ABOUT THIS TASK:
Reproduce only the lines from the one containing "Lemma clean_raises_attribute_error (v" through the end of the data, exactly as they stand.

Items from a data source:
Segment Open

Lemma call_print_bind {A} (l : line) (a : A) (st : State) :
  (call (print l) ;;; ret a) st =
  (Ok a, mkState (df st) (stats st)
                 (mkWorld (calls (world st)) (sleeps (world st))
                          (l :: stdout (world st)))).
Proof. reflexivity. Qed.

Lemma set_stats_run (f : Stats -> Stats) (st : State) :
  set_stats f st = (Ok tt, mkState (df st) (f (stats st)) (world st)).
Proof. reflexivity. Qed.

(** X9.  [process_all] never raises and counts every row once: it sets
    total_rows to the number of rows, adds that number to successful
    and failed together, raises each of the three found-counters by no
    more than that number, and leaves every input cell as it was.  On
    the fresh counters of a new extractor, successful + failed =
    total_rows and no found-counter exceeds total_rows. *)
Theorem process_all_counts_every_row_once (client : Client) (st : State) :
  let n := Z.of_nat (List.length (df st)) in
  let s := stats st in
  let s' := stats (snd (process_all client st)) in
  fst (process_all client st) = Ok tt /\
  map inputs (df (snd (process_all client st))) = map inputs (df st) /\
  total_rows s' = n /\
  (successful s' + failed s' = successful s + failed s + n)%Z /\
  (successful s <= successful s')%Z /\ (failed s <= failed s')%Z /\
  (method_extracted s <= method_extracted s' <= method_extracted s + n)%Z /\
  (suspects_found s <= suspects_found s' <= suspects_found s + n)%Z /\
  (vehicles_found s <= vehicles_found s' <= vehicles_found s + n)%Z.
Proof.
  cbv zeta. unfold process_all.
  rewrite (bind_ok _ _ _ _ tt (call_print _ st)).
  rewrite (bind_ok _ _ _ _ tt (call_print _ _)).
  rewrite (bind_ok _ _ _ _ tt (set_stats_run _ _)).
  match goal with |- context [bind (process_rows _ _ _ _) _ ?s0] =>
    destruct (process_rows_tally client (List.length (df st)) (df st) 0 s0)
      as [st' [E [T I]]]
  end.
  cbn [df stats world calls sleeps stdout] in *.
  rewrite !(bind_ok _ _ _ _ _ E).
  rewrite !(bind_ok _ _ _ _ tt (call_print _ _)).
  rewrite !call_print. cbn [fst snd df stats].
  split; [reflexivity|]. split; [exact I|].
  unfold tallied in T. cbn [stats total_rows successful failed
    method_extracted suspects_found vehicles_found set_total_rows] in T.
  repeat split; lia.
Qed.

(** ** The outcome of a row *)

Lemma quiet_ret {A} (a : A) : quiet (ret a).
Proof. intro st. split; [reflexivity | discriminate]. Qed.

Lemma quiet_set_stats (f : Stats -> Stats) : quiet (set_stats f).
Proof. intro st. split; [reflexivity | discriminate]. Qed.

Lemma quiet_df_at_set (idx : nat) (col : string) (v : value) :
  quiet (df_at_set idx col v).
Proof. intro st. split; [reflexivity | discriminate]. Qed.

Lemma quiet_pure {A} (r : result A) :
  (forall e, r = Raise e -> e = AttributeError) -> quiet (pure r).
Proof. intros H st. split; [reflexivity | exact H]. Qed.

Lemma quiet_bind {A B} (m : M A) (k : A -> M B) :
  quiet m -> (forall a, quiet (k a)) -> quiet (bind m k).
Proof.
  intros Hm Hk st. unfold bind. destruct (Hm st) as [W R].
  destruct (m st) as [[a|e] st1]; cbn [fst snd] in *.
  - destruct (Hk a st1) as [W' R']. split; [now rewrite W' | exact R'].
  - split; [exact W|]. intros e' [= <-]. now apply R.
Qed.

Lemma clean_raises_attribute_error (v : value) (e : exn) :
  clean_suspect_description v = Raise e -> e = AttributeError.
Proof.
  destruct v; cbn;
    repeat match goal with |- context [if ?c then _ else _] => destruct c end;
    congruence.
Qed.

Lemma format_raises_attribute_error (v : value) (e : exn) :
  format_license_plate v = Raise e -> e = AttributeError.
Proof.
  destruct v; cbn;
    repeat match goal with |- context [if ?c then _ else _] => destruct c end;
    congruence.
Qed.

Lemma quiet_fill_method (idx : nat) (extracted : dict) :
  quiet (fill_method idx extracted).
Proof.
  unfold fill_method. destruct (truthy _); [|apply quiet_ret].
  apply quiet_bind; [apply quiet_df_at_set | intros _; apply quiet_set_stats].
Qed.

Segment Closed

RESPONSE AREA:
Lemma clean_raises_attribute_error (v : value) (e : exn) :
  clean_suspect_description v = Raise e -> e = AttributeError.
Proof.
  destruct v; cbn;
    repeat match goal with |- context [if ?c then _ else _] => destruct c end;
    congruence.
Qed.

Lemma format_raises_attribute_error (v : value) (e : exn) :
  format_license_plate v = Raise e -> e = AttributeError.
Proof.
  destruct v; cbn;
    repeat match goal with |- context [if ?c then _ else _] => destruct c end;
    congruence.
Qed.

Lemma quiet_fill_method (idx : nat) (extracted : dict) :
  quiet (fill_method idx extracted).
Proof.
  unfold fill_method. destruct (truthy _); [|apply quiet_ret].
  apply quiet_bind; [apply quiet_df_at_set | intros _; apply quiet_set_stats].
Qed.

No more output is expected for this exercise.